Director Attendance At Annual Meeting

                The Company has adopted a policy encouraging members of the Board of Directors to attend annual meetings. Last year, all of the directors attended the annual meeting.

CORPORATE GOVERNANCE MATTERS

Corporate Governance Principles

                We have adopted corporate governance principles to promote the effective functioning of our board. You can access our Corporate Governance Charter on our website at www.axonyx.com.

                The policies described in our Corporate Governance Charter and in this proxy statement are intended to set forth general guidance for the functioning of our Board and should not be viewed as a set of legally binding obligations. The Board may, from time to time, modify these principles and policies or approve deviations therefrom as it deems appropriate.
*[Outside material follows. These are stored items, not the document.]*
(** [RemoveAll] clears every pair of the key and no other pair. *)
Lemma RemoveAll_exact (m : MojoMultiMap.t key value)
    (l : list (MojoKeyValue key value)) (k : key) :
  let T := MojoMultiMap.m_TableCount m in
  table_ok m l -> probe_invariant l T -> has_empty l T ->
  exists removed l' n',
    MojoMultiMap.RemoveAll m k = Some (retable m l' n', removed) /\
    length l' = length l /\ probe_invariant l' T /\ has_empty l' T /\
    (removed = true <-> stored l T k) /\
    (~ stored l T k -> retable m l' n' = m) /\
    forall kv, holds l' T kv <-> (holds l T kv /\ kv_key kv <> k).
Proof.
  intros T Hok Hinv Hempty. unfold MojoMultiMap.RemoveAll.
  assert (Hsame : ~ stored l T k ->
            exists removed l' n',
              Some (m, MojoMultiMap.m_ActiveCount m
                       <? MojoMultiMap.m_ActiveCount m)
              = Some (retable m l' n', removed) /\
              length l' = length l /\ probe_invariant l' T /\
              has_empty l' T /\ (removed = true <-> stored l T k) /\
              (~ stored l T k -> retable m l' n' = m) /\
              forall kv, holds l' T kv <-> (holds l T kv /\ kv_key kv <> k)).
  { intros Hnot. exists false, l, (MojoMultiMap.m_ActiveCount m).
    rewrite (retable_id m l (proj1 Hok)), Z.ltb_irrefl.
    split; [reflexivity|]. split; [reflexivity|]. split; [exact Hinv|].
    split; [exact Hempty|]. split; [split; [discriminate | tauto]|].
    split; [reflexivity|]. intros kv. split; [|tauto].
    intros Hh. split; [exact Hh|]. intros <-. apply Hnot.
    apply holds_key_stored. exact Hh. }
  destruct (IsHashNull k) eqn:Hk; cbn [negb].
  { apply Hsame. intros Hst. apply stored_key_not_null in Hst. congruence. }
  destruct (key_probe_spec m l Hok Hinv Hempty k)
    as [i [Hp [Hi [Hslot Hcase]]]].
  fold T in Hi, Hcase. rewrite Hp, Hslot. unfold MojoMultiMap.is_empty.
  destruct Hcase as [[Ho [Hki Hfirst]] | [Hv Hnot]].
  2:{ unfold vacant in Hv. rewrite Hv. cbn [negb]. apply Hsame. exact Hnot. }
  unfold occupied in Ho. rewrite Ho. cbn [negb].
  destruct (clear_and_fix_exact m l (fun slot => key_eqb (kv_key slot) k) i
              Hok Hinv Hempty Hi Ho)
    as [e [l2 [n2 [He [Hve [Hrun [Hcomp [Hlen [Hinv2 [Hem2 [Hle [Hlt Hkv]]]]]]]]]]]].
  fold T in He, Hrun, Hinv2, Hem2, Hlt, Hkv. rewrite Hcomp.
  assert (Hstored : stored l T k) by (exists i; auto).
  assert (Hie : i <> e).
  { intros ->. exact (occupied_not_vacant l e Ho Hve). }
  pose proof (key_slots_in_run m l Hinv k i e Hi He Ho Hve Hfirst Hrun)
    as Hin_run.
  fold T in Hin_run.
  eexists. exists l2, n2. split; [reflexivity|]. split; [exact Hlen|].
  split; [exact Hinv2|]. split; [exact Hem2|]. split; [|split; [tauto|]].
  - cbn [MojoMultiMap.m_ActiveCount retable MojoMultiMap.set_ActiveCount
         MojoMultiMap.set_KeyValues].
    split; [intros _; exact Hstored|]. intros _. apply Z.ltb_lt.
    apply Hlt. exists i. split; [exact Hi|].
    split; [apply Hin_run; auto|]. rewrite Hki. apply key_eqb_refl.
  - intros kv. rewrite Hkv. split.
    + intros [j [Hj [Hoj [Hs E]]]]. split; [exists j; auto|].
      intros Hkk. rewrite <- Hs in Hkk.
      pose proof (Hin_run j Hj Hoj Hkk) as Hd. rewrite <- Hs in E.
      rewrite Hkk, key_eqb_refl, andb_true_r in E.
      apply Z.ltb_ge in E. lia.
    + intros [[j [Hj [Hoj Hs]]] Hne]. exists j. split; [exact Hj|].
      split; [exact Hoj|]. split; [exact Hs|].
      destruct (key_eqb (kv_key kv) k) eqn:E; [|apply andb_false_r].
      apply key_eqb_eq in E. contradiction.
Qed.

(** [RemoveOne] clears the pair and no other pair. *)
Lemma RemoveOne_exact (m : MojoMultiMap.t key value)
    (l : list (MojoKeyValue key value)) (k : key) (v : value) :
  let T := MojoMultiMap.m_TableCount m in
  table_ok m l -> probe_invariant l T -> has_empty l T ->
  value_IsHashNull v = false ->
  exists removed l' n',
    MojoMultiMap.RemoveOne m k v = Some (retable m l' n', removed) /\
    length l' = length l /\ probe_invariant l' T /\ has_empty l' T /\
    (removed = true <-> holds l T (mkKeyValue k v)) /\
    forall kv, holds l' T kv <-> (holds l T kv /\ kv <> mkKeyValue k v).
Proof.
  intros T Hok Hinv Hempty Hvn. unfold MojoMultiMap.RemoveOne.
  assert (Hsame : ~ stored l T k ->
            exists removed l' n',
              Some (m, MojoMultiMap.m_ActiveCount m
                       <? MojoMultiMap.m_ActiveCount m)
              = Some (retable m l' n', removed) /\
              length l' = length l /\ probe_invariant l' T /\
              has_empty l' T /\
              (removed = true <-> holds l T (mkKeyValue k v)) /\
              forall kv, holds l' T kv
                         <-> (holds l T kv /\ kv <> mkKeyValue k v)).
  { intros Hnot. exists false, l, (MojoMultiMap.m_ActiveCount m).
    rewrite (retable_id m l (proj1 Hok)), Z.ltb_irrefl.
    split; [reflexivity|]. split; [reflexivity|]. split; [exact Hinv|].
    split; [exact Hempty|]. split.
    - split; [discriminate|]. intros Hh. exfalso. apply Hnot.
      apply holds_key_stored in Hh. exact Hh.
    - intros kv. split; [|tauto].
      intros Hh. split; [exact Hh|]. intros ->. apply Hnot.
      apply holds_key_stored in Hh. exact Hh. }
  rewrite Hvn. destruct (IsHashNull k) eqn:Hk; cbn [negb andb].
  { apply Hsame. intros Hst. apply stored_key_not_null in Hst. congruence. }
  destruct (key_probe_spec m l Hok Hinv Hempty k)
    as [i [Hp [Hi [Hslot Hcase]]]].
  fold T in Hi, Hcase. rewrite Hp, Hslot. unfold MojoMultiMap.is_empty.
  destruct Hcase as [[Ho [Hki Hfirst]] | [Hv Hnot]].
  2:{ unfold vacant in Hv. rewrite Hv. cbn [negb]. apply Hsame. exact Hnot. }
  unfold occupied in Ho. rewrite Ho. cbn [negb].
  destruct (clear_and_fix_exact m l
              (fun slot => key_eqb (kv_key slot) k
                           && value_eqb (kv_value slot) v) i
              Hok Hinv Hempty Hi Ho)
    as [e [l2 [n2 [He [Hve [Hrun [Hcomp [Hlen [Hinv2 [Hem2 [Hle [Hlt Hkv]]]]]]]]]]]].
  fold T in He, Hrun, Hinv2, Hem2, Hlt, Hkv. rewrite Hcomp.
  pose proof (key_slots_in_run m l Hinv k i e Hi He Ho Hve Hfirst Hrun)
    as Hin_run.
  fold T in Hin_run.
  assert (Hdoom : forall kv : MojoKeyValue key value,
            key_eqb (kv_key kv) k && value_eqb (kv_value kv) v = true
            <-> kv = mkKeyValue k v).
  { intros [k0 v0]. cbn [kv_key kv_value].
    rewrite andb_true_iff, key_eqb_eq, value_eqb_eq. split.
    - intros [-> ->]. reflexivity.
    - intros E. injection E as -> ->. auto. }
  eexists. exists l2, n2. split; [reflexivity|]. split; [exact Hlen|].
  split; [exact Hinv2|]. split; [exact Hem2|]. split.
  - cbn [MojoMultiMap.m_ActiveCount retable MojoMultiMap.set_ActiveCount
         MojoMultiMap.set_KeyValues].
    rewrite Z.ltb_lt, Hlt. split.
    + intros [j [Hj [Hd Hdj]]]. apply Hdoom in Hdj. exists j.
      split; [exact Hj|]. split; [|exact Hdj].
      unfold occupied. rewrite Hdj. exact Hk.
    + intros [j [Hj [Hoj Hs]]]. exists j. split; [exact Hj|].
      split; [|apply Hdoom; exact Hs].
      apply Hin_run; auto. rewrite Hs. reflexivity.
  - intros kv. rewrite Hkv. split.
    + intros [j [Hj [Hoj [Hs E]]]]. split; [exists j; auto|].
      intros Hkk. rewrite Hkk in Hs, E.
      assert (Hd : dist T i j < dist T i e).
      { apply Hin_run; auto. rewrite Hs. reflexivity. }
      cbn [kv_key kv_value] in E.
      rewrite key_eqb_refl in E.
      rewrite (proj2 (value_eqb_eq v v) eq_refl), andb_true_r in E.
      apply Z.ltb_ge in E. lia.
    + intros [[j [Hj [Hoj Hs]]] Hne]. exists j. split; [exact Hj|].
      split; [exact Hoj|]. split; [exact Hs|].
      destruct (key_eqb (kv_key kv) k && value_eqb (kv_value kv) v) eqn:E;
        [|apply andb_false_r].
      apply Hdoom in E. contradiction.
Qed.

End MultiMapContents.

Section MultiMapUpdates.
Context {key value : Type} `{MojoKey key} `{MojoValue value}.

(** Two multimaps whose tables store the same keys, up to key [k0], answer
    [Contains] alike on the other keys. *)
Lemma Contains_follows_stored (m m' : MojoMultiMap.t key value)
    (l l' : list (MojoKeyValue key value)) (k : key) :
  table_ok m l -> table_ok m' l' ->
  MojoMultiMap.m_Status m = kMojoStatus_Ok ->
  MojoMultiMap.m_Status m' = kMojoStatus_Ok ->
  probe_invariant l (MojoMultiMap.m_TableCount m) ->
  probe_invariant l' (MojoMultiMap.m_TableCount m') ->
  has_empty l (MojoMultiMap.m_TableCount m) ->
  has_empty l' (MojoMultiMap.m_TableCount m') ->
  (stored l' (MojoMultiMap.m_TableCount m') k
   <-> stored l (MojoMultiMap.m_TableCount m) k) ->
  MojoMultiMap.Contains m' k = MojoMultiMap.Contains m k.
Proof.
  intros Hok Hok' Hst Hst' Hinv Hinv' Hem Hem' Hiff.
  destruct (IsHashNull k) eqn:Hk.
  { unfold MojoMultiMap.Contains. rewrite Hst, Hst', Hk. reflexivity. }
  destruct (Contains_cases m l k Hok Hst Hinv Hem Hk) as [[-> Hs] | [-> Hs]];
    destruct (Contains_cases m' l' k Hok' Hst' Hinv' Hem' Hk)
      as [[-> Hs'] | [-> Hs']];
    try reflexivity; exfalso; tauto.
Qed.

Lemma Contains2_follows_holds (m m' : MojoMultiMap.t key value)
    (l l' : list (MojoKeyValue key value)) (k : key) (v : value) :
  table_ok m l -> table_ok m' l' ->
  MojoMultiMap.m_Status m = kMojoStatus_Ok ->
  MojoMultiMap.m_Status m' = kMojoStatus_Ok ->
  probe_invariant l (MojoMultiMap.m_TableCount m) ->
  probe_invariant l' (MojoMultiMap.m_TableCount m') ->
  has_empty l (MojoMultiMap.m_TableCount m) ->
  has_empty l' (MojoMultiMap.m_TableCount m') ->
  (holds l' (MojoMultiMap.m_TableCount m') (mkKeyValue k v)
   <-> holds l (MojoMultiMap.m_TableCount m) (mkKeyValue k v)) ->
  MojoMultiMap.Contains2 m' k v = MojoMultiMap.Contains2 m k v.
Proof.
  intros Hok Hok' Hst Hst' Hinv Hinv' Hem Hem' Hiff.
  destruct (IsHashNull k) eqn:Hk.
  { unfold MojoMultiMap.Contains2. rewrite Hst, Hst', Hk. reflexivity. }
  destruct (Contains2_cases m l k v Hok Hst Hinv Hem Hk)
    as [[-> Hs] | [-> Hs]];
    destruct (Contains2_cases m' l' k v Hok' Hst' Hinv' Hem' Hk)
      as [[-> Hs'] | [-> Hs']];
    try reflexivity; exfalso; tauto.
Qed.

Lemma stored_iff_holds (l : list (MojoKeyValue key value)) (T : Z)
    (k : key) :
  stored l T k <-> exists v, holds l T (mkKeyValue k v).
Proof.
  split.
  - intros [i [Hi [Ho Hk]]]. exists (kv_value (slot_at l i)), i.
    split; [exact Hi|]. split; [exact Ho|]. rewrite <- Hk.
    destruct (slot_at l i). reflexivity.
  - intros [v Hh]. apply holds_key_stored in Hh. exact Hh.
Qed.
(** * Music Tab Finder: the browser script

    A shallow embedding of the front-end script that drives the
    transcription page: [src/frontend/app.js] and its later revision
    [src/unnamed/part_002], which adds the sheet library, hash navigation
    and share links.  Both revisions share [startTranscribe],
    [displayResult], [showDemoResult] and [saveToLocalHistory].

    Conventions of the embedding.
    - A JavaScript string is represented by the bytes of its UTF-8
      encoding (a Rocq [string]); only well-formed strings are
      representable, lone surrogates are not.
    - A JavaScript number is represented by an integer ([Z]): the
      numbers of the value model are the doubles that are integers, and
      fractions are outside it.  Every integer of magnitude at most 2^53
      is such a double and is printed with all its digits; a larger
      double is printed with the fewest digits that identify it.  What
      [parseInt] returns is a [Number]: NaN, an infinity, or the double
      nearest to the integer it reads.  A JSON text is read when its
      numbers are integers of magnitude at most 2^53, written without
      fraction and exponent.
    - The page is a finite map from element handles to elements; looking
      up a missing element yields [null], and using it throws a
      [TypeError], as in the browser.  The elements of the map are those
      of the static page; the markup written into a list container adds
      none to it, and its text is what the browser reads off that markup.
    - An [async] function is run to completion: each [await] is a
      sequencing point, the answers of the environment (the outcome of
      [fetch], the clock) are inputs, and timers are only logged. *)

From Stdlib Require Import ZArith String Ascii List Lia.
From Stdlib Require Import DecimalString DecimalPos DecimalN DecimalZ.
From stdpp Require Import gmap strings list fin_maps.

Local Open Scope string_scope.

(** ** Values *)

#[warnings="-register-all"]
Inductive JsVal :=
| VUndef
| VNull
| VBool (b : bool)
| VNum (n : Z)
| VStr (s : string)
| VArr (elems : list JsVal)
| VObj (props : list (string * JsVal))
| VFun (name : string).

Inductive Exn := Error (name message : string).

Definition message (e : Exn) : string := let 'Error _ m := e in m.

Inductive Res (A : Type) :=
| Ok (a : A)
| Throw (e : Exn).
Arguments Ok {A} a.
Arguments Throw {A} e.

(** The decimal digits of [n], behind a minus sign when it is negative. *)
Definition string_of_Z (n : Z) : string := NilZero.string_of_int (Z.to_int n).

(** What [parseInt] returns: NaN, an infinity, or an integer that a
    double holds. *)
Inductive Number :=
| NaN
| Infinite (negative : bool)
| Finite (n : Z).

(** The double nearest to the integer [n], ties to even: [n] itself when
    its magnitude is below 2^53, else [n] rounded to 53 significant bits,
    and an infinity when the rounding reaches 2^1024. *)
Definition round_double (n : Z) : Number :=
  let a := Z.abs n in
  if (a <? 2 ^ 53)%Z then Finite n
  else
    let e := (Z.log2 a - 52)%Z in
    let q := Z.shiftr a e in
    let r := (a - Z.shiftl q e)%Z in
    let half := Z.shiftl 1 (e - 1) in
    let q' := if (half <? r)%Z || ((r =? half)%Z && Z.odd q) then (q + 1)%Z else q in
    let m := Z.shiftl q' e in
    if (2 ^ 1024 <=? m)%Z then Infinite (n <? 0)%Z
    else Finite (Z.sgn n * m)%Z.

(** An integer that a double holds and that is printed with all its
    digits: its magnitude is at most 2^53. *)
Definition exact_integer (n : Z) : bool := (Z.abs n <=? 2 ^ 53)%Z.

(** The decimal that [Number::toString] prints for the double [x], a
    positive integer: among the multiples of the greatest power of ten
    that has a multiple of which [x] is the nearest double, the one
    nearest to [x], and of two as near the even one.  The search starts
    at the power [10 ^ m]. *)
Fixpoint shortest_decimal (m : nat) (x : Z) : Z :=
  let p := (10 ^ Z.of_nat m)%Z in
  let lo := (x / p * p)%Z in
  let hi := (lo + p)%Z in
  let reads c := match round_double c with Finite y => (y =? x)%Z | _ => false end in
  match reads lo, reads hi with
  | true, true =>
      if (x - lo <? hi - x)%Z then lo
      else if (hi - x <? x - lo)%Z then hi
      else if Z.even (lo / p) then lo else hi
  | true, false => lo
  | false, true => hi
  | false, false => match m with O => x | S m' => shortest_decimal m' x end
  end.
Code of Business Conduct and Ethics

                We have adopted a code of business conduct and ethics for our employees, officers and directors. We anticipate that this document will soon be available on our website at www.axonyx.com. This code constitutes a “code of ethics” as defined by the rules of the Securities and Exchange Commission. This code also contains “whistle blower” procedures adopted by our audit committee regarding the receipt, retention and treatment of complaints related to accounting, internal accounting controls or auditing matters and procedures for confidential anonymous employee complaints related to questionable accounting or auditing matters.

Director Independence

                The revised marketplace rules of the Nasdaq Stock Market require that a majority of a company’s directors be independent.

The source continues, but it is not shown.